(** * Batch claim-dispatch-reconcile job: a shallow embedding of [src/main.py]

    The job reads pending rows from a BigQuery table, marks them as being
    processed, calls an HTTP endpoint once per row through a thread pool,
    classifies every answer, and writes the outcomes back row by row.

    The embedding keeps the program's shape:
    - the module-level configuration is read from an environment map;
    - the store and the endpoint are the two external parties; what they
      answer is fixed by an [external] record (fault schedule of the store,
      behaviour of each submitted call), so every run is a function that can
      be evaluated;
    - effects (store queries, log lines, pool submissions, exceptions) are
      threaded through a small state-and-exception monad over a [world];
    - the Python dict [processed_results] is an insertion-ordered
      association list, because the write-back loop iterates it in order. *)

From stdpp Require Import base strings list gmap pretty.

#[local] Set Warnings "-clear-no-such-hyp,-register-all,-notation-for-abbreviation".

Open Scope string_scope.
Open Scope list_scope.

(** ** Python strings *)

Module Py.

(** [str.startswith] *)
Fixpoint startswith (s p : string) {struct p} : bool :=
  match p with
  | EmptyString => true
  | String c p' =>
      match s with
      | EmptyString => false
      | String d s' => if decide (c = d) then startswith s' p' else false
      end
  end.

(** [needle in hay] on strings *)
Fixpoint contains (hay needle : string) : bool :=
  if startswith hay needle then true
  else match hay with
       | EmptyString => false
       | String _ hay' => contains hay' needle
       end.

(** [str(x)] for a value that may be [None] *)
Definition str (x : option string) : string :=
  match x with
  | Some s => s
  | None => "None"
  end.

(** [str(n)] for a non-negative integer *)
Definition str_int (n : nat) : string := pretty n.

(** truth value of an optional string: [None] and [""] are false *)
Definition truthy (x : option string) : bool :=
  match x with
  | Some (String _ _) => true
  | _ => false
  end.

(** [os.environ.get(name)] and [os.environ.get(name, default)] *)
Definition environ_get (environ : gmap string string) (name : string)
  : option string := environ !! name.

Definition environ_get_default (environ : gmap string string)
    (name default : string) : string :=
  match environ !! name with
  | Some v => v
  | None => default
  end.

End Py.

(** ** Python dicts, in insertion order

    [d[k] = v] replaces the value in place when [k] is present and appends
    the pair otherwise; [d.items()] and [len(d)] read the list. *)

Module Dict.

Section dict.
Context {V : Type}.

Definition t := list (string * V).

Definition empty : t := [].

Fixpoint set (d : t) (k : string) (v : V) : t :=
  match d with
  | [] => [(k, v)]
  | (k', v') :: d' =>
      if decide (k' = k) then (k, v) :: d' else (k', v') :: set d' k v
  end.

Fixpoint get (d : t) (k : string) : option V :=
  match d with
  | [] => None
  | (k', v') :: d' => if decide (k' = k) then Some v' else get d' k
  end.

Definition keys (d : t) : list string := d.*1.

Definition items (d : t) : list (string * V) := d.

Definition len (d : t) : nat := length d.

End dict.

Arguments t : clear implicits.

End Dict.

(** ** Configuration (module level of [main.py]) *)

Record config := Config {
  BIGQUERY_PROJECT : option string;
  BIGQUERY_DATASET : option string;
  BIGQUERY_TABLE_SOURCE : option string;
  BIGQUERY_TABLE_TARGET : option string;
  URL_PROCESSOR_SERVICE_URL : string;
}.

Definition DEFAULT_URL_PROCESSOR_SERVICE_URL : string :=
  "https://python-video-context-YOUR_PROJECT_NUMBER.us-central1.run.app".

Definition load_config (environ : gmap string string) : config :=
  {| BIGQUERY_PROJECT := Py.environ_get environ "BIGQUERY_PROJECT";
     BIGQUERY_DATASET := Py.environ_get environ "BIGQUERY_DATASET";
     BIGQUERY_TABLE_SOURCE := Py.environ_get environ "BIGQUERY_TABLE_SOURCE";
     BIGQUERY_TABLE_TARGET := Py.environ_get environ "BIGQUERY_TABLE_TARGET";
     URL_PROCESSOR_SERVICE_URL :=
       Py.environ_get_default environ "URL_PROCESSOR_SERVICE_URL"
         DEFAULT_URL_PROCESSOR_SERVICE_URL |}.

(** The table reference [`{BIGQUERY_PROJECT}.{BIGQUERY_DATASET}.{table}`]
    of the three SQL statements. *)
Definition table_ref (cfg : config) (table : option string) : string :=
  Py.str (BIGQUERY_PROJECT cfg) +:+ "." +:+ Py.str (BIGQUERY_DATASET cfg)
    +:+ "." +:+ Py.str table.

Definition BATCH_SIZE : nat := 5.
Definition MAX_CONCURRENT_TASKS_PER_INSTANCE : nat := 5.
Definition URL_PROCESSOR_TIMEOUT_SECONDS : nat := 600.

(** ** The store: tables of rows, and the three SQL statements *)

Record row := Row {
  row_id : string;
  row_url : string;
  row_status : string;
  row_context : string;
}.

Inductive query :=
  | SelectPending (table : string) (limit : nat)
      (* SELECT url, id FROM table WHERE status = 'PENDING' LIMIT limit *)
  | UpdateProcessing (table : string) (row_ids : list string)
      (* UPDATE table SET status = 'PROCESSING' WHERE id IN UNNEST(row_ids) *)
  | UpdateRow (table : string) (context status row_id : string).
      (* UPDATE table SET context = .., status = .. WHERE id = row_id *)

Module Sql.

Definition is_pending (r : row) : bool :=
  bool_decide (row_status r = "PENDING").

Definition select_pending (rows : list row) (limit : nat)
  : list (string * string) :=
  (λ r, (row_url r, row_id r)) <$> take limit (filter is_pending rows).

Definition mark_processing (row_ids : list string) (r : row) : row :=
  if bool_decide (row_id r ∈ row_ids)
  then {| row_id := row_id r; row_url := row_url r;
          row_status := "PROCESSING"; row_context := row_context r |}
  else r.

Definition set_result (context status id : string) (r : row) : row :=
  if bool_decide (row_id r = id)
  then {| row_id := row_id r; row_url := row_url r;
          row_status := status; row_context := context |}
  else r.

(** The rows a statement returns and the tables after it; [None] when the
    table it names does not exist. *)
Definition exec (q : query) (db : gmap string (list row))
  : option (list (string * string) * gmap string (list row)) :=
  match q with
  | SelectPending table limit =>
      rows ← db !! table; Some (select_pending rows limit, db)
  | UpdateProcessing table row_ids =>
      rows ← db !! table;
      Some ([], <[table := mark_processing row_ids <$> rows]> db)
  | UpdateRow table context status id =>
      rows ← db !! table;
      Some ([], <[table := set_result context status id <$> rows]> db)
  end.

End Sql.

(** ** Exceptions, events and the world *)

Inductive exn :=
  | NotFound (msg : string)
  | ValueError (msg : string)
  | TimeoutError
  | Exception (msg : string).

(** [str(e)] as the f-strings print it *)
Definition exn_str (e : exn) : string :=
  match e with
  | NotFound msg | ValueError msg | Exception msg => msg
  | TimeoutError => ""
  end.

Inductive level := INFO | WARNING | ERROR.

Inductive event :=
  | Log (lvl : level) (msg : string)
  | Print (msg : string)
  | ClientInit (project : option string)
  | Query (q : query) (fault : option exn)
  | Submit (url : string).

(** What one HTTP call to the endpoint does. A response carries, besides
    its status and body, [response.url]: the address the answer finally came
    from, as the requests library reports it (the prepared address, after
    any redirect), which need not be the configured one. *)
Inductive http_outcome :=
  | Response (status_code : nat) (reason response_url text : string)
  | RequestTimeout
  | RequestFault (detail : string)
  | OtherFault (detail : string).

(** What waiting on a future does: the call's value arrives in time, the
    wait runs out first, or the wait raises. *)
Inductive wait_outcome :=
  | InTime
  | TimedOut
  | Faulted (e : exn).

Record behaviour := Behaviour {
  http : http_outcome;
  wait : wait_outcome;
}.

(** The two external parties. [store_fault n] is the fault, if any, of the
    [n]-th query this process issues; [worker n url] is what happens to the
    [n]-th call submitted to the pool. *)
Record external := External {
  client_fault : option exn;
  store_fault : nat → option exn;
  worker : nat → string → behaviour;
}.

(** [trace] holds the events of the main thread, oldest first; [pool_logs]
    holds the log lines of each submitted call, in submission order (their
    interleaving with the main thread is not fixed by the program). *)
Record world := World {
  db : gmap string (list row);
  issued : nat;
  trace : list event;
  pool_logs : list (list event);
}.

Definition init_world (tables : gmap string (list row)) : world :=
  {| db := tables; issued := 0; trace := []; pool_logs := [] |}.

(** ** The state-and-exception monad *)

Inductive result (A : Type) :=
  | Ret (a : A)
  | Raise (e : exn).
Arguments Ret {A} a.
Arguments Raise {A} e.

Definition M (A : Type) : Type := world → result A * world.

Definition ret {A} (a : A) : M A := λ w, (Ret a, w).

Definition raise {A} (e : exn) : M A := λ w, (Raise e, w).

Definition bind {A B} (m : M A) (k : A → M B) : M B :=
  λ w, match m w with
       | (Ret a, w') => k a w'
       | (Raise e, w') => (Raise e, w')
       end.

☆ ☆ ☆ ☆

What you need to do
Filter the lines above, keeping each one that contains the string "statements".

Response to the task
    of the three SQL statements. *)
(** ** The store: tables of rows, and the three SQL statements *)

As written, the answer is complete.